Lines with the word "listenPort" are the answer; copy each of them from the data below.

---

(** ** Full synchronisation (user_full_sync.go) *)

Definition syncUsersFull (σ : nat → map_range) (users : list (option User)) : eff W unit :=
  let normalizedUsers := normalizeUsers (σ 0) users in
  s ← get;
  let existingByKey := buildExistingPeersByKeySnapshot (σ 1) (wg_peerStore s.1) in
  desiredPeers ← with_config (λ c, (collectDesiredPeers c normalizedUsers, c));
  diff ← with_config (buildSyncDiff (λ i, σ (10 + i)) existingByKey desiredPeers);
  if negb (SD_Changed diff) then mret ()
  else
    psk ← with_config read_psk;
    awg ← with_config (λ c, (Ok (AmneziaWG c), c));
    let '(peerConfigs, appliedKeys) := buildTargetPeerConfigs (σ 2) (SD_TargetPeers diff) psk in
    let peerConfigs := setPeerAdvancedSecurity peerConfigs awg in
    manager ← ensureRunningWithManagerLocked;
    _ ← map_err (wrapf "failed to apply full peer snapshot")
          (host (Manager_ApplyPeersReplaceAll manager peerConfigs));
    let validTargetPeers :=
      (filter (λ kp, kp.1 ∈ appliedKeys) (range_of (σ 3) (SD_TargetPeers diff))).*2 in
    modify_wg (λ w,
      let '(ps, removedKeys) :=
        PeerStore_ReplaceAll (σ 4) (wg_peerStore w) (Some <$> validTargetPeers) in
      set_peers (remove_stats removedKeys (wg_statsTracker w)) ps w).

(** ** Partial reconciliation (user_partial_sync.go) *)

Definition key_taken_error (key owner : string) : goerr :=
  errors_New ("wireguard public key " +:+ key +:+ " is already assigned to user " +:+ owner).

(** The first desired peer, in the order visited, whose key belongs to a user
    that the request does not touch. *)
Fixpoint check_owners (currentOwners : gmap string string) (touchedEmails : gmap string unit)
    (l : list (string * DesiredPeer)) : result unit :=
  match l with
  | [] => Ok ()
  | (key, desired) :: l =>
      match currentOwners !! key with
      | None => check_owners currentOwners touchedEmails l
      | Some currentOwner =>
          if bool_decide (currentOwner = DP_Email desired) then check_owners currentOwners touchedEmails l
          else match touchedEmails !! currentOwner with
               | None => Err (key_taken_error key currentOwner)
               | Some _ => check_owners currentOwners touchedEmails l
               end
      end
  end.

Definition touched_emails (users : list User) : gmap string unit :=
  foldl (λ m u, <[User_Email u := ()]> m) ∅ users.

Definition syncUsersPartialReconcile (σ : nat → map_range) (users : list (option User)) : eff W unit :=
  let normalizedUsers := normalizeUsers (σ 0) users in
  let touchedEmails := touched_emails normalizedUsers in
  s ← get;
  let existingSubset := buildExistingPeersSubsetForTouched (σ 1) touchedEmails (wg_peerStore s.1) in
  desiredPeers ← with_config (λ c, (collectDesiredPeers c normalizedUsers, c));
  let currentOwners := PeerStore_GetEmailMap (σ 2) (wg_peerStore s.1) in
  _ ← lift (check_owners currentOwners touchedEmails (range_of (σ 3) desiredPeers));
  diff ← with_config (buildSyncDiff (λ i, σ (10 + i)) existingSubset desiredPeers);
  _ ← (if bool_decide (SD_PeerConfigs diff = []) then mret ()
       else
         manager ← ensureRunningWithManagerLocked;
         map_err (wrapf "failed to apply peer changes")
           (host (Manager_ApplyPeers manager (SD_PeerConfigs diff))));
  modify_wg (λ w,
    let '(ps, removedKeys) :=
      PeerStore_ApplyChanges (wg_peerStore w) (SD_RemoveKeys diff) (Some <$> SD_UpsertPeers diff) in
    set_peers (remove_stats removedKeys (wg_statsTracker w)) ps w).

(** ** Restart and shutdown (wireguard.go) *)

Definition key_le (p q : PeerInfo) : Prop := String.le (peer_key p) (peer_key q).
#[global] Instance key_le_dec : RelDecision key_le.
Proof. intros p q. unfold key_le. apply _. Defined.

Fixpoint restart_configs (orderedPeers : list PeerInfo) (presharedKey : option Key)
    : result (list PeerConfig) :=
  match orderedPeers with
  | [] => Ok []
  | peer :: orderedPeers =>
      if bool_decide (PI_AllowedIPs peer = [])
      then Err (errors_New ("peer " +:+ PI_Email peer +:+ " has no allowed IPs"))
      else
        match restart_configs orderedPeers presharedKey with
        | Err e => Err e
        | Ok configs => Ok (buildAddConfig (PI_PublicKey peer) (PI_AllowedIPs peer) presharedKey :: configs)
        end
  end.

Definition buildPeerConfigsForRestart (peers : list PeerInfo) (presharedKey : option Key)
    : result (list PeerConfig) :=
  restart_configs (merge_sort key_le peers) presharedKey.

Definition restart_msg : string := "dynamically reconfiguring wireguard interface".
Definition restarted_msg : string := "wireguard interface reconfigured successfully without downtime".

Definition restartLocked (σ : nat → map_range) (timestamp : string) : eff W unit :=
  s ← get;
  match wg_config s.1 with
  | None => throw (errors_New "wireguard config not initialized")
  | Some cfg =>
      privateKey ← map_err (wrapf "failed to get private key") (with_config GetPrivateKey);
      let listenPort := ListenPort cfg in
      let allPeers := PeerStore_GetAll (σ 0) (wg_peerStore s.1) in
      psk ← with_config read_psk;
      peerConfigs ← map_err (wrapf "failed to build restart peer configs")
                      (lift (buildPeerConfigsForRestart allPeers psk));
      let peerConfigs := setPeerAdvancedSecurity peerConfigs (AmneziaWG cfg) in
      manager ← ensureRunningWithManagerLocked;
      _ ← modify_wg (emitLogLocked timestamp logSeverityInfo restart_msg);
      let config := mkDeviceConfig (Some privateKey) (Some listenPort) true peerConfigs no_profile in
      _ ← map_err (wrapf "failed to reconfigure interface during restart")
            (host (Manager_ApplyConfig manager config));
      modify_wg (emitLogLocked timestamp logSeverityInfo restarted_msg)
  end.

Definition WireGuard_Restart (σ : nat → map_range) (timestamp : string) : eff W unit :=
  restartLocked σ timestamp.

(** Closing the manager: an error is only logged. *)
Definition close_manager (timestamp : string) (s : W) : W :=
  match wg_manager s.1 with
  | None => s
  | Some m =>
      let '(r, (_, k)) := Manager_Close (m, s.2) in
      let w := match r with
               | Err e => emitLogLocked timestamp logSeverityError
                            ("error closing manager: " +:+ err_text e) s.1
               | Ok _ => s.1
               end in
      (w, k)
  end.

Definition shutdownLocked (timestamp : string) (s : W) : W :=
  let '(w, k) := s in
  let k := match wg_hostRouting w with Some h => undo_host_routing h k | None => k end in
  let '(w, k) := close_manager timestamp (w, k) in
  let w := mkWG (wg_config w) (wg_cfg w) None (wg_statsTracker w) (wg_peerStore w) None
             (wg_logChan w) true (wg_startTime w) "" lifecycleStopped
             (wg_interfaceStats w) (wg_shutdownDone w) (wg_lastStatsErrAt w) None in
  let w := emitLogLocked timestamp logSeverityInfo "wireguard shutdown complete" w in
  (set_log None w, k).

(** [shutdownOnce.Do]. *)
Definition WireGuard_Shutdown (timestamp : string) (s : W) : W :=
  if wg_shutdownDone s.1 then s
  else
    let '(w, k) := shutdownLocked timestamp s in
    (mkWG (wg_config w) (wg_cfg w) (wg_manager w) (wg_statsTracker w) (wg_peerStore w) (wg_tickers w)
       (wg_logChan w) (wg_cancelled w) (wg_startTime w) (wg_version w) (wg_state w)
       (wg_interfaceStats w) true (wg_lastStatsErrAt w) (wg_hostRouting w), k).

(** ** User operations (user.go) *)

Definition WireGuard_SyncUser (σ : nat → map_range) (user : option User) : eff W unit :=
  match user with
  | None => throw (errors_New "user is nil")
  | Some _ => syncUsersPartialReconcile σ [user]
  end.

Definition WireGuard_SyncUsers (σ : nat → map_range) (users : list (option User)) : eff W unit :=
  syncUsersFull σ users.

Definition WireGuard_UpdateUsers (σ : nat → map_range) (users : list (option User)) : eff W unit :=
  syncUsersPartialReconcile σ users.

---

Your response:
      let listenPort := ListenPort cfg in
      let config := mkDeviceConfig (Some privateKey) (Some listenPort) true peerConfigs no_profile in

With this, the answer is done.